In the highly social world of brown-headed cowbirds, a migratory species native to the Great Plains of North America, every song, sound, and pose has a meaning—especially during mating season. These behaviors represent a complex and metabolically costly social behavior formed by millions of years of evolution, and they also provide researchers an opportunity to explore the neural circuits that drive communication in social animals.
This summer, Julia Youngman, C’24, and Eric Tao, C’25, studied the brains and behavior of cowbirds as part of the Penn Undergraduate Research Mentoring Program (PURM). The two have pursued their summer investigations under the guidance of Marc Schmidt, Professor of Biology. They worked in Schmidt’s “smart” aviary, an enclosure filled with cameras and microphones that track every movement, song, and social interaction of the birds inside it. Schmidt uses this smart aviary to study a neural circuit in cowbirds called the song pathway.
The end goal of the smart aviary is to set up an “automated pipeline” of behavioral data, says Schmidt. While researchers currently must annotate all footage and recordings from the aviary by hand, they hope to build a program that can track the birds automatically using machine learning. During the summer, Tao used his mathematics background to help build an audio component for the automated pipeline. The program he’s working on will use data from all 24 microphones to localize and identify different types of songs from the cowbirds.

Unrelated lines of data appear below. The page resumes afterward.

Lemma traffic_penalty_Finite (o s : Q) :
  ∃ e, traffic_penalty (Finite o) (Finite s) = Finite (Qred e)
       ∧ e == 1 + (o - s) / 20 * 0.2.
Proof.
  unfold traffic_penalty. cbn [Number.sub]. rewrite div_Finite by lra.
  eexists. split; [reflexivity |]. by rewrite !Qred_correct.
Qed.

Lemma Finite_Qred_one (e : Q) : e == 1 → Finite (Qred e) = Finite 1.
Proof. intros H. by rewrite (Qred_complete _ _ H). Qed.

Lemma highway_penalty_Finite (o s : Q) :
  ∃ e, highway_penalty (Finite o) (Finite s) = Finite (Qred e)
       ∧ e == 1 + (s - o) / 30 * 0.1.
Proof.
  unfold highway_penalty. cbn [Number.sub]. rewrite div_Finite by lra.
  eexists. split; [reflexivity |]. by rewrite !Qred_correct.
Qed.

Lemma efficiencyFactor_below (p : VehicleProfile) (s : Q) :
  s < optimalSpeed p →
  ∃ e, efficiencyFactor_of (Profile p) (Finite s) = Finite (Qred e)
       ∧ e == 1 + (optimalSpeed p - s) / 20 * 0.2.
Proof.
  intros Hs. unfold efficiencyFactor_of. cbn [vehicle_optimalSpeed].
  rewrite (proj2 (lt_Finite _ _) Hs). apply traffic_penalty_Finite.
Qed.

Lemma efficiencyFactor_above (p : VehicleProfile) (s : Q) :
  optimalSpeed p <= s →
  ∃ e, efficiencyFactor_of (Profile p) (Finite s) = Finite (Qred e)
       ∧ e == 1 + (s - optimalSpeed p) / 30 * 0.1.
Proof.
  intros Hs. unfold efficiencyFactor_of. cbn [vehicle_optimalSpeed].
  rewrite (proj2 (lt_Finite_false _ _) Hs). apply highway_penalty_Finite.
Qed.

Lemma efficiencyFactor_Finite (p : VehicleProfile) (s : Q) :
  ∃ e, efficiencyFactor_of (Profile p) (Finite s) = Finite e ∧ 1 <= e.
Proof.
  destruct (Qlt_le_dec s (optimalSpeed p)) as [Hlt | Hge].
  - destruct (efficiencyFactor_below p s Hlt) as (e & He & Hv).
    exists (Qred e). split; [done |]. rewrite Qred_correct. qlra.
  - destruct (efficiencyFactor_above p s Hge) as (e & He & Hv).
    exists (Qred e). split; [done |]. rewrite Qred_correct. qlra.
Qed.

Lemma fuelUsed_of_Finite (p : VehicleProfile) (route : Route.t) :
  ∃ q, fuelUsed_of (Profile p) route = Finite q.
Proof.
  unfold fuelUsed_of. destruct (avgSpeed_of_Finite route) as (s & -> & _).
  destruct (efficiencyFactor_Finite p s) as (e & -> & _).
  rewrite distanceKm_of_Finite. cbn. by eexists.
Qed.

(** On a vehicle profile every figure of [calculateFuel] is a finite number. *)
Lemma calculateFuel_with_Finite (p : VehicleProfile) (route : Route.t) :
  let stats := calculateFuel_with (Profile p) route in
  Number.is_finite (FuelStats.fuelUsed stats) = true
  ∧ Number.is_finite (FuelStats.avgSpeed stats) = true
  ∧ Number.is_finite (FuelStats.efficiencyFactor stats) = true.
Proof.
  cbn zeta. unfold calculateFuel_with. cbn [FuelStats.fuelUsed FuelStats.avgSpeed FuelStats.efficiencyFactor].
  rewrite !parseFloat_toFixed.
  destruct (fuelUsed_of_Finite p route) as (q & ->).
  destruct (avgSpeed_of_Finite route) as (s & -> & _).
  destruct (efficiencyFactor_Finite p s) as (e & -> & _).
  destruct (toFixed_number_finite q 2) as (v & ->).
  destruct (toFixed_number_finite e 2) as (w & ->).
  done.
Qed.

(** On an inherited member of [Object.prototype] the fuel is [NaN]. *)
Lemma calculateFuel_with_Inherited (name : string) (route : Route.t) :
  FuelStats.fuelUsed (calculateFuel_with (Inherited name) route) = NaN.
Proof.
  unfold calculateFuel_with. cbn [FuelStats.fuelUsed]. rewrite parseFloat_toFixed.
  unfold fuelUsed_of. cbn [vehicle_baseConsumption].
  rewrite distanceKm_of_Finite. reflexivity.
Qed.

End Engine.

(** ** Running the endpoint *)

Section Handler.

Implicit Types (h : gmap ref (list ProcessedRoute.t)) (routes : list Route.t).

Lemma fresh_insert_ne h (l : list ProcessedRoute.t) :
  fresh (dom (<[fresh (dom h) := l]> h)) ≠ fresh (dom h).
Proof.
  intros Heq. apply (is_fresh (dom (<[fresh (dom h) := l]> h))).
  rewrite Heq at 1. rewrite dom_insert_L. set_solver.
Qed.

(** One run of [estimate]: [processedRoutes] is allocated at [a1], its copy
    at [a2]; only the copy is sorted. *)
Lemma estimate_run (startCoords endCoords : Coords) routes
    (vehicleType : string) (fuelPrice : option Q) h :
  let annotated := imap (process_route vehicleType fuelPrice) routes in
  let a1 := fresh (dom h) in
  let a2 := fresh (dom (<[a1 := annotated]> h)) in
  let h' := <[a2 := sorted by_fuel annotated]> (<[a1 := annotated]> h) in
  estimate startCoords endCoords routes vehicleType fuelPrice h
  = match sorted by_fuel annotated with
    | first :: _ =>
        (Returned {| status := 200;
                     json := RoutesBody startCoords endCoords annotated
                               (ProcessedRoute.id first) |}, h')
    | [] =>
        (Thrown (TypeError "Cannot read properties of undefined (reading 'id')"), h')
    end.
Proof.
  intros annotated a1 a2 h'.
  assert (a2 ≠ a1) as Hne by apply fresh_insert_ne.
  unfold estimate, Array_map, spread, Array_sort, Array_get, elements_of, new_array,
    get_id, throw, mbind, js_bind, mret, js_ret.
  unfold default, from_option, id. fold annotated. fold a1.
  rewrite !lookup_insert_eq. fold a2. rewrite ?lookup_insert_eq, ?insert_insert_eq.
  fold h'.
  assert (h' !! a1 = Some annotated) as Ha1.
  { unfold h'. by rewrite lookup_insert_ne, lookup_insert_eq. }
  destruct (sorted by_fuel annotated) as [| first rest] eqn:Hs;
    cbn [lookup list_lookup]; [reflexivity |].
  by rewrite Ha1.
Qed.

Lemma sorted_annotated_nonempty routes (vehicleType : string) (fuelPrice : option Q) :
  routes ≠ [] →
  ∃ first rest,
    sorted by_fuel (imap (process_route vehicleType fuelPrice) routes) = first :: rest.
Proof.
  intros Hne.
  destruct (sorted by_fuel (imap (process_route vehicleType fuelPrice) routes))
    as [| first rest] eqn:Hs; [| by eexists _, _].
  apply (sorted_nil_inv ProcessedRoute.fuelUsedLiters) in Hs.
  destruct routes; [done | discriminate].
Qed.
(* ------------------------------------------------------------------------ *)
(** * Dynamic symbol table and hash table views *)

Record Elf_Sym := {
  st_name : Z;
  st_value : Z;
  st_size : Z;
  st_info : Z;
  st_shndx : Z
}.

(** The views a loaded image exposes to the resolver: the words of the
    [.hash] section, the [.dynsym] entries and the [.dynstr] bytes, each
    obtained through a pointer already accepted by [ValidPointer]. *)
Record DynViews := {
  hash_words : list Z;
  dynsym : list Elf_Sym;
  dynstr : list Z
}.

Section Resolver.
Variable V : DynViews.

(** Modelled from the spec: [GetHashBucketNum] and [GetHashChainNum] read
    the two leading words of the hash table. *)
Definition GetHashBucketNum : option Z := nth_error (hash_words V) 0.
Definition GetHashChainNum : option Z := nth_error (hash_words V) 1.

(** Every read of the hash, symbol or string tables is recorded, so that
    bounds statements can speak about the indices actually used. *)
Inductive access :=
  | AccBucket (i : Z)
  | AccChain (i : Z)
  | AccSym (i : Z).

(** Modelled from the spec: [GetHashBucket(i, &ok)]: range-checked against
    [nbucket] before the read. *)
Definition GetHashBucket (nbucket i : Z) : option Z * list access :=
  if (0 <=? i) && (i <? nbucket)
  then (nth_error (hash_words V) (Z.to_nat (2 + i)), [AccBucket i])
  else (None, []).

(** Modelled from the spec: [GetHashChain(i, &ok)]: range-checked against
    [nchain] before the read. *)
Definition GetHashChain (nbucket nchain i : Z) : option Z * list access :=
  if (0 <=? i) && (i <? nchain)
  then (nth_error (hash_words V) (Z.to_nat (2 + nbucket + i)), [AccChain i])
  else (None, []).

(** Modelled from the spec: [GetSymbol(SHT_DYNSYM, i)], bounds-checked
    against [GetSymbolNum]. *)
Definition GetSymbol (i : Z) : option Elf_Sym :=
  if (0 <=? i) && (i <? Z.of_nat (List.length (dynsym V)))
  then nth_error (dynsym V) (Z.to_nat i)
  else None.

Fixpoint take_cstring (bs : list Z) : list Z :=
  match bs with
  | [] => []
  | b :: rest => if b =? 0 then [] else b :: take_cstring rest
  end.

(** Modelled from the spec: [GetString(SHT_DYNSYM, off)]: null for the
    reserved zero offset and for an offset outside the string table. *)
Definition GetString (off : Z) : option (list Z) :=
  if off =? 0 then None
  else if (0 <? off) && (off <? Z.of_nat (List.length (dynstr V)))
  then Some (take_cstring (skipn (Z.to_nat off) (dynstr V)))
  else None.

Definition sym_name_is (name : list Z) (s : Elf_Sym) : bool :=
  match GetString (st_name s) with
  | Some n => if list_eq_dec Z.eq_dec n name then true else false
  | None => false
  end.

(** How a chain walk ends.  The C++ returns [nullptr] for every end but
    [Found]. *)
Inductive walk_end :=
  | Found (i : Z) (s : Elf_Sym)
  | Terminator          (* chain value 0 (STN_UNDEF) reached *)
  | Corrupt             (* index out of range, or unreadable entry *)
  | Exhausted.          (* visited-count bound [nchain] reached *)

(** Modelled from the spec: the chain walk of [FindDynamicSymbol]: each
    candidate is range-checked against [nchain] before use, the walk stops
    on the terminator 0, and at most [nchain] candidates are visited. *)
Fixpoint chain_walk (name : list Z) (nbucket nchain : Z) (fuel : nat) (c : Z)
    : walk_end * list access :=
  match fuel with
  | O => (Exhausted, [])
  | S fuel' =>
      if c =? 0 then (Terminator, [])
      else if negb ((0 <? c) && (c <? nchain)) then (Corrupt, [])
      else match GetSymbol c with
           | None => (Corrupt, [AccSym c])
           | Some s =>
               if sym_name_is name s then (Found c s, [AccSym c])
               else match GetHashChain nbucket nchain c with
                    | (None, tr) => (Corrupt, AccSym c :: tr)
                    | (Some c', tr) =>
                        let (r, tr') := chain_walk name nbucket nchain fuel' c' in
                        (r, AccSym c :: tr ++ tr')
                    end
           end
  end.

(** Modelled from the spec: [FindDynamicSymbol]: no hash table words means
    no dynamic symbols; otherwise [bucket[elf_hash(name) mod nbucket]] starts
    the chain walk, bounded by [nchain] visits. *)
Definition find_dynamic_symbol_walk (name : list Z) : walk_end * list access :=
  match GetHashBucketNum, GetHashChainNum with
  | Some nbucket, Some nchain =>
      if nbucket <=? 0 then (Corrupt, [])
      else match GetHashBucket nbucket (elf_hash name mod nbucket) with
           | (None, tr) => (Corrupt, tr)
           | (Some c, tr) =>
               let (r, tr') := chain_walk name nbucket nchain (Z.to_nat nchain) c in
               (r, tr ++ tr')
           end
  | _, _ => (Corrupt, [])
  end.

Definition FindDynamicSymbol (name : list Z) : option Elf_Sym :=
  match fst (find_dynamic_symbol_walk name) with
  | Found _ s => Some s
  | _ => None
  end.

End Resolver.

(* ------------------------------------------------------------------------ *)
(** * Memory regions and the loader instance *)

(** The external Memory Region collaborator: [Begin], [Size], and
    [End = Begin + Size]; a file-backed region records the file range it
    maps, the rest of [mm_size] reading as zero. *)
Record MemMap := {
  mm_begin : Z;
  mm_size : Z;
  mm_prot : Z;
  mm_file_offset : option Z;
  mm_file_size : Z
}.

Definition MemMap_Begin (m : MemMap) : Z := mm_begin m.
Definition MemMap_Size (m : MemMap) : Z := mm_size m.
Definition MemMap_End (m : MemMap) : Z := mm_begin m + mm_size m.

Definition PROT_NONE : Z := 0.
Definition PROT_READ : Z := 1.
Definition PROT_WRITE : Z := 2.
Definition PROT_EXEC : Z := 4.

Record Elf_Phdr := {
  p_type : Z;
  p_flags : Z;
  p_offset : Z;
  p_vaddr : Z;
  p_filesz : Z;
  p_memsz : Z;
  p_align : Z
}.

Definition PT_LOAD : Z := 1.
Definition PF_X : Z := 1.
Definition PF_W : Z := 2.
Definition PF_R : Z := 4.

(** The fields of [ElfFileImpl] the operations below use.  [base_address_]
    is 0 (nullptr) before [Load]; [dyn_views_] stands for the cached,
    validated pointers to [.hash], [.dynsym] and [.dynstr] ([None] when the
    image has no hash table). *)
Record ElfFileImpl := {
  file_path_ : string;
  map_ : MemMap;
  map_bytes_ : list Z;
  e_phoff : Z;
  e_phentsize : Z;
  e_phnum : Z;
  segments_ : list MemMap;
  base_address_ : Z;
  dyn_views_ : option DynViews
}.

Definition GetFilePath (ef : ElfFileImpl) : string := file_path_ ef.
Definition GetBaseAddress (ef : ElfFileImpl) : Z := base_address_ ef.
Definition Begin (ef : ElfFileImpl) : Z := MemMap_Begin (map_ ef).
Definition End (ef : ElfFileImpl) : Z := MemMap_End (map_ ef).
Definition Size (ef : ElfFileImpl) : Z := MemMap_Size (map_ ef).

(** Modelled from the spec: [FindDynamicSymbolAddress]: the symbol's value
    relocated by [base_address_], or null. *)
Definition FindDynamicSymbolAddress (ef : ElfFileImpl) (name : list Z) : option Z :=
  match dyn_views_ ef with
  | None => None
  | Some v =>
      match FindDynamicSymbol v name with
      | Some s => Some (base_address_ ef + st_value s)
      | None => None
      end
  end.

(** The reference the resolver is compared with: a linear scan of the
    dynamic symbol table matching on name, first match wins. *)
Definition linear_scan_dynsym (ef : ElfFileImpl) (name : list Z) : option Z :=
  match dyn_views_ ef with
  | None => None
  | Some v =>
      match find (sym_name_is v name) (dynsym v) with
      | Some s => Some (base_address_ ef + st_value s)
      | None => None
      end
  end.

(* ------------------------------------------------------------------------ *)
(** * Well-formed hash tables *)

Section WellFormed.
Variable V : DynViews.

Definition hash_word (k : Z) : Z := nth (Z.to_nat k) (hash_words V) 0.

(** [chain_iter nbucket c k]: the candidate reached from [c] after [k]
    chain links. *)
Fixpoint chain_iter (nbucket c : Z) (k : nat) : Z :=
  match k with
  | O => c
  | S k' => chain_iter nbucket (hash_word (2 + nbucket + c)) k'
  end.

Definition name_of (i : Z) : option (list Z) :=
  match GetSymbol V i with
  | Some s => GetString V (st_name s)
  | None => None
  end.

Definition zrange (n : Z) : list Z := map Z.of_nat (seq 0 (Z.to_nat n)).
Lemma version_of_packed (tl tm thv csh csl nd : Z) :
  0 <= tl < 2 ^ 32 -> 0 <= tm < 2 ^ 16 -> 0 <= thv < 2 ^ 12 ->
  0 <= csh < 2 ^ 8 -> 0 <= csl < 2 ^ 8 -> 0 <= nd < 2 ^ 48 ->
  version (mkUUID (packed tl tm thv csh csl nd))
  = if csh <? 0x80 then None
    else if csh <? 0xc0 then Some 0 else None.
Proof.
  intros Htl Htm Hthv Hcsh Hcsl Hnd.
  unfold version, variant. cbn [uuid_int].
  change (Z.shiftl 0x8000 48) with (2 ^ 63).
  change (Z.shiftl 0x4000 48) with (2 ^ 62).
  change (Z.shiftl 0x2000 48) with (2 ^ 61).
  rewrite !land_pow2 by lia.
  change 0xf with (2 ^ 4 - 1). rewrite land_mask by lia.
  rewrite Z.shiftr_div_pow2 by lia.
  set (i := packed tl tm thv csh csl nd).
  assert (H63 : (i / 2 ^ 63) mod 2 = csh / 128).
  { unfold i, packed.
    change (2 ^ 96) with 79228162514264337593543950336.
    change (2 ^ 80) with 1208925819614629174706176.
    change (2 ^ 64) with 18446744073709551616.
    change (2 ^ 63) with 9223372036854775808.
    change (2 ^ 56) with 72057594037927936.
    change (2 ^ 48) with 281474976710656 in *.
    change (2 ^ 32) with 4294967296 in *.
    change (2 ^ 16) with 65536 in *.
    change (2 ^ 12) with 4096 in *.
    change (2 ^ 8) with 256 in *.
    Z.div_mod_to_equations. lia. }
  assert (H62 : (i / 2 ^ 62) mod 2 = (csh / 64) mod 2).
  { unfold i, packed.
    change (2 ^ 96) with 79228162514264337593543950336.
    change (2 ^ 80) with 1208925819614629174706176.
    change (2 ^ 64) with 18446744073709551616.
    change (2 ^ 62) with 4611686018427387904.
    change (2 ^ 56) with 72057594037927936.
    change (2 ^ 48) with 281474976710656 in *.
    change (2 ^ 32) with 4294967296 in *.
    change (2 ^ 16) with 65536 in *.
    change (2 ^ 12) with 4096 in *.
    change (2 ^ 8) with 256 in *.
    Z.div_mod_to_equations. lia. }
  assert (H76 : (i / 2 ^ 76) mod 2 ^ 4 = 0).
  { unfold i, packed.
    change (2 ^ 96) with 79228162514264337593543950336.
    change (2 ^ 80) with 1208925819614629174706176.
    change (2 ^ 76) with 75557863725914323419136.
    change (2 ^ 64) with 18446744073709551616.
    change (2 ^ 56) with 72057594037927936.
    change (2 ^ 48) with 281474976710656 in *.
    change (2 ^ 32) with 4294967296 in *.
    change (2 ^ 16) with 65536 in *.
    change (2 ^ 12) with 4096 in *.
    change (2 ^ 8) with 256 in *.
    change (2 ^ 4) with 16.
    Z.div_mod_to_equations. lia. }
  rewrite H63, H62, H76.
  change (2 ^ 8) with 256 in Hcsh.
  destruct (Z.ltb_spec csh 0x80) as [Hlt | Hge].
  - replace (csh / 128) with 0 by (Z.div_mod_to_equations; lia).
    reflexivity.
  - replace (csh / 128) with 1 by (Z.div_mod_to_equations; lia).
    cbn [Z.mul Z.eqb Pos.mul]. change (1 * 2 ^ 63 =? 0) with false.
    cbv iota.
    destruct (Z.ltb_spec csh 0xc0) as [Hlt | Hge'].
    + replace ((csh / 64) mod 2) with 0 by (Z.div_mod_to_equations; lia).
      reflexivity.
    + replace ((csh / 64) mod 2) with 1 by (Z.div_mod_to_equations; lia).
      change (1 * 2 ^ 62 =? 0) with false. cbv iota.
      destruct ((i / 2 ^ 61) mod 2 * 2 ^ 61 =? 0); reflexivity.
Qed.

(** X4. No id built by [uuid_from_kronos_time] is a version-1 UUID, for
    any time, kind and entropy.  The LOWEST and HIGHEST ids have the NCS
    variant, so their [version] is [None]; the RANDOM id takes the RFC 4122
    variant bits from [uuid4()] but its version nibble is the top of the
    masked [time_hi_version], so its [version] is [0]. *)
Theorem uuid_from_kronos_time_version (t : Z) (ty : UUIDType) (r : Z) :
  exists u,
    uuid_from_kronos_time t ty r = Ok u /\
    version u = match ty with RANDOM => Some 0 | _ => None end.
Proof.
  destruct (ts_fields_range (t + 0x01b21dd213814000)) as (Hl & Hm & Hh).
  destruct ty.
  - destruct (uuid_from_kronos_time_random t r)
      as (csh & csl & nd & Hcsh & Hcsl & Hnd & E).
    eexists. split; [exact E |].
    rewrite version_of_packed by lia.
    destruct (Z.ltb_spec csh 0x80); [lia |].
    destruct (Z.ltb_spec csh 0xc0); [reflexivity | lia].
  - eexists. split; [apply uuid_from_kronos_time_lowest |].
    rewrite version_of_packed by lia. reflexivity.
  - eexists. split; [apply uuid_from_kronos_time_highest |].
    rewrite version_of_packed by lia. reflexivity.
Qed.

Lemma uuid_int_packed (u : UUID) :
  0 <= uuid_int u < 2 ^ 128 ->
  uuid_int u
  = packed (time_low u) (time_mid u) (time_hi_version u)
           (clock_seq_hi_variant u) (clock_seq_low u) (node u).
Proof.
  intros Hu.
  unfold time_low, time_mid, time_hi_version, clock_seq_hi_variant,
    clock_seq_low, node, packed.
  change 0xffff with (2 ^ 16 - 1). change 0xff with (2 ^ 8 - 1).
  change 0xffffffffffff with (2 ^ 48 - 1).
  rewrite !land_mask by lia. rewrite !Z.shiftr_div_pow2 by lia.
  revert Hu. generalize (uuid_int u). intros i Hi.
  change (2 ^ 128) with 340282366920938463463374607431768211456 in Hi.
  change (2 ^ 96) with 79228162514264337593543950336.
  change (2 ^ 80) with 1208925819614629174706176.
  change (2 ^ 64) with 18446744073709551616.
  change (2 ^ 56) with 72057594037927936.
  change (2 ^ 48) with 281474976710656.
  change (2 ^ 16) with 65536.
  change (2 ^ 8) with 256.
  Z.div_mod_to_equations. lia.
Qed.
(** * libTAS: the linTAS controller and the thread registry

    A shallow embedding of [src/linTAS/main.c] (the controller's main loop
    and [proceed_command]) together with the thread-registry operations
    behind the entry points declared in [src/libTAS/threadwrappers.h].

    Platform: LP64 Linux, little endian.  [unsigned int] is 4 bytes,
    [unsigned long] is 8 bytes, [char] is 1 byte. *)

From Stdlib Require Import ZArith List String Ascii Lia Bool.
From Stdlib Require Import Strings.Byte.
From stdpp Require Import base option list gmap.
Import ListNotations.

Local Open Scope Z_scope.

(** ** Bytes and little-endian fixed-width fields *)

Module Bytes.

Definition byte_of_Z (z : Z) : byte :=
  default Byte.x00 (Byte.of_N (Z.to_N (z mod 256))).

Definition Z_of_byte (b : byte) : Z := Z.of_N (Byte.to_N b).

(** The [n] bytes of the object representation of an unsigned integer,
    least significant byte first. *)
Fixpoint le_encode (n : nat) (x : Z) : list byte :=
  match n with
  | O => []
  | S n' => byte_of_Z x :: le_encode n' (x / 256)
  end.

Fixpoint le_decode (bs : list byte) : Z :=
  match bs with
  | [] => 0
  | b :: bs' => Z_of_byte b + 256 * le_decode bs'
  end.

(** Writing [got] over the beginning of an object whose bytes are [old]:
    what [recv] and [scanf] do to the buffer they are handed. *)
Definition overwrite (old got : list byte) : list byte :=
  got ++ drop (length got) old.

Definition UINT_MOD : Z := 2 ^ 32.
Definition ULONG_MOD : Z := 2 ^ 64.

(** Conversion to [unsigned int] and to [unsigned long]. *)
Definition to_uint (z : Z) : Z := z mod UINT_MOD.
Definition to_ulong (z : Z) : Z := z mod ULONG_MOD.

(** C's [!x] on an integer. *)
Definition lnot (z : Z) : Z := if z =? 0 then 1 else 0.

End Bytes.
Export Bytes.

(** ** The controller: [src/linTAS/main.c] *)

Module Controller.

(** Modelled from the spec: [struct TasFlags] is declared in
    [shared/tasflags.h], which is absent.  [main.c] uses two of its fields:
    [running], tested and negated as a C truth value, and [speed_divisor],
    printed with [%u] and sent as [sizeof(unsigned int)] bytes (the spec's
    "4-byte unsigned int").  [speed_divisor] holds the 32-bit pattern read
    as unsigned. *)
Record TasFlags := mkTasFlags {
  running : Z;
  speed_divisor : Z
}.

(** A whitespace-delimited word of standard input: its characters, and what
    libc's [%d] and [%lu] conversions make of it ([None]: matching
    failure). *)
Record word := mkWord {
  text : list byte;
  as_int : option Z;
  as_ulong : option Z
}.

Inductive XEvent :=
  | KeyPress (ks : Z)   (* the KeySym that XkbKeycodeToKeysym resolves *)
  | OtherEvent.

(** What happened on the socket, oldest first. *)
Inductive sock_event :=
  | Sent (fd : Z) (data : list byte)
  | Received (fd : Z) (requested : nat) (data : list byte)
  | Closed (fd : Z).

(** The program's globals and the environment it talks to. *)
Record world := mkWorld {
  (* globals of main.c *)
  tasflags : TasFlags;
  frame_counter : Z;                 (* unsigned long *)
  keyboard_state : list byte;        (* char[32] *)
  (* hotkeys[HOTKEY_FRAMEADVANCE] and hotkeys[HOTKEY_PLAYPAUSE]; the
     indices and default_hotkeys live in keymapping.h, which is absent *)
  hotkey_frameadvance : Z;
  hotkey_playpause : Z;
  (* standard streams *)
  stdin : list word;
  stdout : list string;
  (* the socket: chunks still to arrive, and the record of calls *)
  sock_in : list (list byte);
  sock_log : list sock_event;
  (* the X server: one batch of pending events per main-loop iteration,
     and byte i of the keymap that the q-th XQueryKeymap call returns *)
  x_events : list (list XEvent);
  x_keyboard : nat -> nat -> byte;
  x_queries : nat;
  (* contents of proceed_command's uninitialised stack frame:
     filename_buffer at 0..1023, answer at 1024 *)
  stack_junk : nat -> byte
}.

Definition set_tasflags (t : TasFlags) (w : world) : world :=
  mkWorld t (frame_counter w) (keyboard_state w) (hotkey_frameadvance w)
    (hotkey_playpause w) (stdin w) (stdout w) (sock_in w) (sock_log w)
    (x_events w) (x_keyboard w) (x_queries w) (stack_junk w).

Definition set_frame_counter (c : Z) (w : world) : world :=
  mkWorld (tasflags w) c (keyboard_state w) (hotkey_frameadvance w)
    (hotkey_playpause w) (stdin w) (stdout w) (sock_in w) (sock_log w)
    (x_events w) (x_keyboard w) (x_queries w) (stack_junk w).

Definition set_keyboard_state (k : list byte) (w : world) : world :=
  mkWorld (tasflags w) (frame_counter w) k (hotkey_frameadvance w)
    (hotkey_playpause w) (stdin w) (stdout w) (sock_in w) (sock_log w)
    (x_events w) (x_keyboard w) (x_queries w) (stack_junk w).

Youngman, on the other hand, is employing her biology skills to work directly with the flock. After learning about the neuroanatomy of the birds, she’s had the opportunity to assist in surgeries, dissections, and electrophysiological recordings. Youngman’s research aims to elucidate the purpose of the female cowbird song pathway. By stimulating nerve cells and injecting molecular tracers that expose the trajectory of neurons, Youngman and Schmidt have found that while the female cowbird doesn’t use the song pathway to sing like male cowbirds do, it still plays a key role in reproductive behaviors.
By combining the behavioral techniques of the smart aviary and the traditional biological techniques of the lab, Schmidt and his undergraduate researchers are helping pioneer how the neural bases of complex social behaviors are studied. “We are going to push the limits of some of the technical mathematical tools that are used to study groups of animals,” says Schmidt.